• **WHAT YOU SHOULD DO**
From the first line of the material through the line containing "kernel. From the", restate everything word for word and nothing more.

- Opening Delimiter -

(* ===== verification/UserFiles.v ===== *)
(** * What the file functions promise, against the function table

    [FileLaws] states what a program may rely on when it creates, opens, reads,
    writes and closes a file through the table; FileStore.v proves it of the
    kernel. From the laws alone: [fs::write], [fs::append] and [fs::read] of
    [src/runtime/rymos-user/src/lib.rs] always answer, and a file that was
    written or appended to reads back as what it then holds. *)

From S2P Require Import Prelude Text UserAbi UserIo UserFs.
Import Consts.

(** What a descriptor was opened for. *)
Inductive Access : Type := ReadOnly | ReadWrite | WriteOnly | Appending.

Definition can_read (a : Access) : bool := match a with ReadOnly | ReadWrite => true | _ => false end.

(** The accesses that empty the file, with their flags. *)
Definition truncates (a : Access) : bool := match a with ReadWrite | WriteOnly => true | _ => false end.

Definition open_flags (a : Access) : Z :=
  match a with ReadOnly => 1 | ReadWrite => 15 | WriteOnly => 14 | Appending => 22 end.

(** What a [&[u8]] can be: bytes, at most [isize::MAX] of them. *)
Definition is_slice (data : bytes) : Prop := Forall is_u8 data /\ blen data < 2 ^ 63.

Class FileLaws (S : Type) `{RymosAbi S} : Type := {
  (** a file can be created under this path *)
  ready : S -> bytes -> Prop;
  (** the path names a file with this content, and can be opened *)
  named : S -> bytes -> bytes -> Prop;
  (** the descriptor is open on the file of this path, with this content and offset *)
  opened : S -> Access -> Z -> bytes -> bytes -> Z -> Prop;
  opened_range s a fd path content off :
    opened s a fd path content off ->
    0 <= fd /\ 0 <= off /\ (a = Appending -> off = blen content);
  create_law s a path :
    ready s path -> truncates a = true ->
    exists fd s', answers (call_open path (open_flags a)) s fd s' /\ (0 <= fd -> opened s' a fd path [] 0);
  open_law s path content :
    named s path content ->
    exists fd s', answers (call_open path 1) s fd s' /\ opened s' ReadOnly fd path content 0;
  append_law s path content :
    named s path content ->
    exists fd s', answers (call_open path 22) s fd s' /\
      opened s' Appending fd path content (blen content);
  write_law s a fd path content off data :
    opened s a fd path content off -> a <> ReadOnly -> is_slice data -> data <> [] ->
    exists n s', answers (call_write_fd fd data) s n s' /\
      (0 <= n -> 0 < n <= blen data /\
        opened s' a fd path (splice content off (take (Z.to_nat n) data)) (off + n));
  read_law s a fd path content off n :
    opened s a fd path content off -> can_read a = true -> 0 <= n ->
    let got := take (Z.to_nat n) (drop (Z.to_nat off) content) in
    exists s', answers (call_read fd n) s (blen got, got) s' /\
      opened s' a fd path content (off + blen got);
  seek_law s a fd path content off target :
    opened s a fd path content off -> a <> Appending -> 0 <= target < 2 ^ 63 ->
    exists s', answers (call_seek fd target) s target s' /\ opened s' a fd path content target;
  close_law s a fd path content off :
    opened s a fd path content off ->
    exists s', answers (call_close fd) s 0 s' /\ named s' path content;
  close_total s fd : exists r s', answers (call_close fd) s r s';
  error_total s : exists code s', answers call_last_error s code s'
}.

(** A chunk followed by what comes after it. *)
Lemma chunk_rest n off (x content : bytes) :
  take n (drop (Z.to_nat off) content) = x -> 0 <= off ->
  x ++ drop (Z.to_nat (off + blen x)) content = drop (Z.to_nat off) content.
Proof.
  intros Hx Ho. rewrite <- (take_drop n (drop (Z.to_nat off) content)), Hx. f_equal.
  unfold blen. rewrite Z2Nat.inj_add, Nat2Z.id, <- drop_drop by lia.
  rewrite <- Hx, length_take. destruct (decide (n <= length (drop (Z.to_nat off) content))%nat).
  - f_equal. lia.
  - rewrite !drop_ge by lia. done.
Qed.

Section UserFiles.

Context {S : Type} `{FileLaws S}.

(** ** The loops *)

Lemma read_buffer_law s a f path content off buffer :
  opened s a (fd f) path content off -> can_read a = true ->
  let got := take (length buffer) (drop (Z.to_nat off) content) in
  exists s', answers (read_file f buffer) s (Some got) s' /\
    opened s' a (fd f) path content (off + blen got).
Proof.
  intros Ho Ha got.
  destruct (read_law s a (fd f) path content off (blen buffer) Ho Ha ltac:(unfold blen; lia)) as (s' & Hr & Ho').
  assert (En : Z.to_nat (blen buffer) = length buffer) by (unfold blen; lia).
  rewrite En in Hr, Ho'. fold got in Hr, Ho'. exists s'. split; [|done].
  unfold read_file, fd_read. apply answers_bind. exists (blen got, got), s'.
  split; [exact Hr|]. apply answers_ret. split; [|done].
  unfold filled_opt, filled. cbn [fst snd].
  destruct (Z.ltb_spec (blen got) 0); [unfold blen in *; lia|]. f_equal.
  assert (length got <= length buffer)%nat by (unfold got; rewrite length_take; lia).
  unfold blen. rewrite take_app_ge by lia.
  replace (Z.to_nat _ - length got)%nat with 0%nat by lia. by rewrite app_nil_r.
Qed.

Lemma read_file_law s a f path content off n :
  opened s a (fd f) path content off -> can_read a = true ->
  let got := take n (drop (Z.to_nat off) content) in
  exists s', answers (read_file f (replicate n 0)) s (Some got) s' /\
    opened s' a (fd f) path content (off + blen got).
Proof.
  intros Ho Ha. pose proof (read_buffer_law s a f path content off (replicate n 0) Ho Ha) as Hr.
  by rewrite length_replicate in Hr.
Qed.

Lemma read_to_end_law fuel s a f path content off acc :
  opened s a (fd f) path content off -> can_read a = true ->
  0 <= off <= blen content -> (Z.to_nat (blen content - off) < fuel)%nat ->
  exists s', answers (read_to_end_from fuel f acc) s (inr (acc ++ drop (Z.to_nat off) content)) s' /\
    opened s' a (fd f) path content (blen content).
Proof.
  revert s off acc. induction fuel as [|fuel IH]; intros s off acc Ho Ha Hr Hf; [lia|]. cbn [read_to_end_from].
  destruct (read_file_law s a f path content off 256 Ho Ha) as (s1 & H1 & Ho1).
  set (got := take 256 (drop (Z.to_nat off) content)) in *.
  assert (Hg : length got = Nat.min 256 (length content - Z.to_nat off))
    by (unfold got; rewrite length_take, length_drop; done).
  destruct got as [|b rest] eqn:Eg.
  - exists s1. assert (Hoff : off = blen content) by (cbn [length] in Hg; unfold blen in *; lia).
    split.
    + apply answers_bind. exists (Some []), s1. split; [done|]. apply answers_ret. split; [|done].
      by rewrite drop_ge, app_nil_r by (unfold blen in *; lia).
    + rewrite Hoff in Ho1. by rewrite Z.add_0_r in Ho1.
  - destruct (IH s1 (off + blen (b :: rest)) (acc ++ b :: rest) Ho1 Ha) as (s2 & H2 & Ho2).
    { rewrite blen_cons. unfold blen in *. cbn [length] in Hg. lia. }
    { rewrite blen_cons. unfold blen in *. cbn [length] in Hg. lia. }
    exists s2. split; [|done]. apply answers_bind. exists (Some (b :: rest)), s1. split; [done|].
    cbn beta iota. replace (acc ++ drop (Z.to_nat off) content)
      with ((acc ++ b :: rest) ++ drop (Z.to_nat (off + blen (b :: rest))) content); [done|].
    rewrite <- app_assoc. f_equal. rewrite <- (chunk_rest 256 off (b :: rest) content) by (done || lia).
    done.
Qed.

Lemma error_last_law {A} s : exists code s', answers (error_last (A := A)) s (inl code) s'.
Proof.
  destruct (error_total s) as (code & s' & He). exists code, s'. unfold error_last, last_error.
  apply answers_bind. exists code, s'. by rewrite answers_ret.
Qed.

Lemma write_all_law fuel s a f path content off data :
  opened s a (fd f) path content off -> a <> ReadOnly -> is_slice data ->
  (length data <= fuel)%nat ->
  exists r s', answers (write_all_from fuel f data) s r s' /\
    (r = inr tt -> opened s' a (fd f) path (splice content off data) (off + blen data)).
Proof.
  revert s content off data. induction fuel as [|fuel IH]; intros s content off data Ho Ha Hd Hf.
  { destruct data; [|simpl in Hf; lia]. exists (inr tt), s. split; [done|]. intros _.
    rewrite splice_nil. unfold blen. simpl. by rewrite Z.add_0_r. }
  destruct data as [|b rest] eqn:Ed.
  { exists (inr tt), s. split; [done|]. intros _. rewrite splice_nil. unfold blen. simpl.
    by rewrite Z.add_0_r. }
  rewrite <- Ed in *. assert (Hne : data <> []) by by rewrite Ed.
  destruct (write_law s a (fd f) path content off data Ho Ha Hd Hne) as (n & s1 & Hw & Hn).
  assert (Hwf : answers (write_file f data) s (size_opt n) s1).
  { unfold write_file, fd_write. apply answers_bind. exists n, s1. by rewrite answers_ret. }
  rewrite Ed. cbn [write_all_from]. rewrite <- Ed.
  destruct (Z.ltb_spec n 0) as [Hneg|Hpos].
  - destruct (error_last_law (A := unit) s1) as (code & s2 & He). exists (inl code), s2. split; [|done].
    apply answers_bind. exists None, s1. unfold size_opt in Hwf.
    destruct (Z.ltb_spec n 0); [done|lia].
  - destruct (Hn Hpos) as [Hr Ho1]. destruct (opened_range _ _ _ _ _ _ Ho) as (_ & Hoff & _).
    destruct (IH s1 _ _ (drop (Z.to_nat n) data) Ho1 Ha) as (r & s2 & H2 & Ho2).
    { destruct Hd as [Hd Hl]. split; [by apply Forall_drop|]. unfold blen in *. rewrite length_drop. lia. }
    { rewrite length_drop. unfold blen in Hr. rewrite Ed in *. simpl in *. lia. }
    exists r, s2. split.
    + apply answers_bind. exists (Some n), s1. unfold size_opt in Hwf.
      destruct (Z.ltb_spec n 0); [lia|]. split; [done|]. cbn beta iota.
      destruct (Z.eqb_spec n 0); [lia|]. destruct (Z.ltb_spec (blen data) n); [lia|]. done.
    + intros Hok. specialize (Ho2 Hok).
      assert (Ht : blen (take (Z.to_nat n) data) = n) by (unfold blen in *; rewrite length_take; lia).
      rewrite <- Ht in Ho2 at 2. rewrite splice_splice, take_drop in Ho2 by done.
      replace (off + blen data) with (off + n + blen (drop (Z.to_nat n) data)); [done|].
      unfold blen in *. rewrite length_drop. lia.
Qed.

(** ** Whole files *)

(** A file is dropped by closing it. *)
Lemma drop_law s a f path content off :
  opened s a (fd f) path content off ->
  exists s', answers (drop_file f) s tt s' /\ named s' path content.
Proof.
  intros Ho. destruct (close_law _ _ _ _ _ _ Ho) as (s' & Hc & Hn). exists s'. split; [|done].
  destruct (opened_range _ _ _ _ _ _ Ho) as (Hfd & _). unfold drop_file.
  destruct (Z.leb_spec 0 (fd f)); [|lia]. apply answers_bind. exists true, s'.
  rewrite answers_ret. split; [|done]. unfold close_fd. apply answers_bind. exists 0, s'.
  by rewrite answers_ret.
Qed.

Lemma drop_total s f : exists s', answers (drop_file f) s tt s'.
Proof.
  unfold drop_file. case_goal; [|exists s; by apply answers_ret].
  destruct (close_total s (fd f)) as (r & s' & Hc). exists s'. apply answers_bind.
  exists (r =? 0), s'. rewrite answers_ret. split; [|done]. unfold close_fd. apply answers_bind.
  exists r, s'. by rewrite answers_ret.
Qed.

Lemma open_mode_law path flags s r s' :
  answers (call_open path flags) s r s' ->
  answers (open_mode path flags) s (if r <? 0 then None else Some (mkFile r)) s'.
Proof. intros Ho. unfold open_mode. apply answers_bind. exists r, s'. by rewrite answers_ret. Qed.

Lemma read_law_whole fuel s path content :
  named s path content -> (length content < fuel)%nat ->
  exists s', answers (read fuel path) s (inr content) s' /\ named s' path content.
Proof.
  intros Hn Hf. destruct (open_law s path content Hn) as (r & s1 & Hopen & Ho).
  apply open_mode_law in Hopen. destruct (opened_range _ _ _ _ _ _ Ho) as (Hr & _).
  destruct (Z.ltb_spec r 0); [lia|]. change r with (fd (mkFile r)) in Ho.
  destruct (read_to_end_law fuel s1 ReadOnly (mkFile r) path content 0 [] Ho) as (s2 & H2 & Ho2);
    [done|unfold blen; lia|unfold blen; lia|].
  destruct (drop_law _ _ _ _ _ _ Ho2) as (s3 & H3 & Hn3). exists s3. split; [|done].
  unfold read, with_file. apply answers_bind. exists (Some (mkFile r)), s1. split; [done|].
  apply answers_bind. exists (inr content), s2. split; [done|]. apply answers_bind. exists tt, s3.
  by rewrite answers_ret.
Qed.

(** Writing [data] through a fresh descriptor. *)
Lemma write_through flags s path data a content off r s1 :
  answers (call_open path flags) s r s1 ->
  (0 <= r -> opened s1 a r path content off) -> a <> ReadOnly -> is_slice data ->
  exists o s', answers (with_file (open_mode path flags) (fun file => write_all file data)) s o s' /\
    (o = inr tt -> named s' path (splice content off data)).
Proof.
  intros Hopen Ho Ha Hd. apply open_mode_law in Hopen.
  destruct (Z.ltb_spec r 0) as [Hneg|Hpos].
  - destruct (error_last_law (A := unit) s1) as (code & s2 & He). exists (inl code), s2. split; [|done].
    apply answers_bind. by exists None, s1.
  - specialize (Ho Hpos). change r with (fd (mkFile r)) in Ho.
    destruct (write_all_law (length data) s1 a (mkFile r) path content off data Ho Ha Hd ltac:(lia))
      as (o & s2 & H2 & Ho2).
    destruct o as [code|[]].
    + destruct (drop_total s2 (mkFile r)) as (s3 & H3). exists (inl code), s3. split; [|done].
      apply answers_bind. exists (Some (mkFile r)), s1. split; [done|]. apply answers_bind.
      exists (inl code), s2. split; [done|]. apply answers_bind. exists tt, s3. by rewrite answers_ret.
    + destruct (drop_law _ _ _ _ _ _ (Ho2 eq_refl)) as (s3 & H3 & Hn3). exists (inr tt), s3.
      split; [|done]. apply answers_bind. exists (Some (mkFile r)), s1. split; [done|].
      apply answers_bind. exists (inr tt), s2. split; [done|]. apply answers_bind. exists tt, s3.
      by rewrite answers_ret.
Qed.

Lemma write_law_whole s path data :
  ready s path -> is_slice data ->
  exists o s', answers (write path data) s o s' /\ (o = inr tt -> named s' path data).
Proof.
  intros Hr Hd. destruct (create_law s ReadWrite path Hr eq_refl) as (r & s1 & Hopen & Ho).
  destruct (write_through 15 s path data ReadWrite [] 0 r s1 Hopen Ho) as (o & s2 & H2 & Hn);
    [done|done|]. exists o, s2. split; [done|]. intros Hok. specialize (Hn Hok).
  change 0 with (blen []) in Hn. by rewrite splice_end in Hn.
Qed.

Lemma append_law_whole s path content data :
  named s path content -> is_slice data ->
  exists o s', answers (append path data) s o s' /\ (o = inr tt -> named s' path (content ++ data)).
Proof.
  intros Hr Hd. destruct (append_law s path content Hr) as (r & s1 & Hopen & Ho).
  destruct (write_through 22 s path data Appending content (blen content) r s1 Hopen)
    as (o & s2 & H2 & Hn); [done|done|done|]. exists o, s2. split; [done|]. intros Hok.
  specialize (Hn Hok). by rewrite splice_end in Hn.
Qed.

End UserFiles.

- Closing Delimiter -

• **TASK SOLUTION**
(* ===== verification/UserFiles.v ===== *)
(** * What the file functions promise, against the function table

    [FileLaws] states what a program may rely on when it creates, opens, reads,
    writes and closes a file through the table; FileStore.v proves it of the
    kernel. From the laws alone: [fs::write], [fs::append] and [fs::read] of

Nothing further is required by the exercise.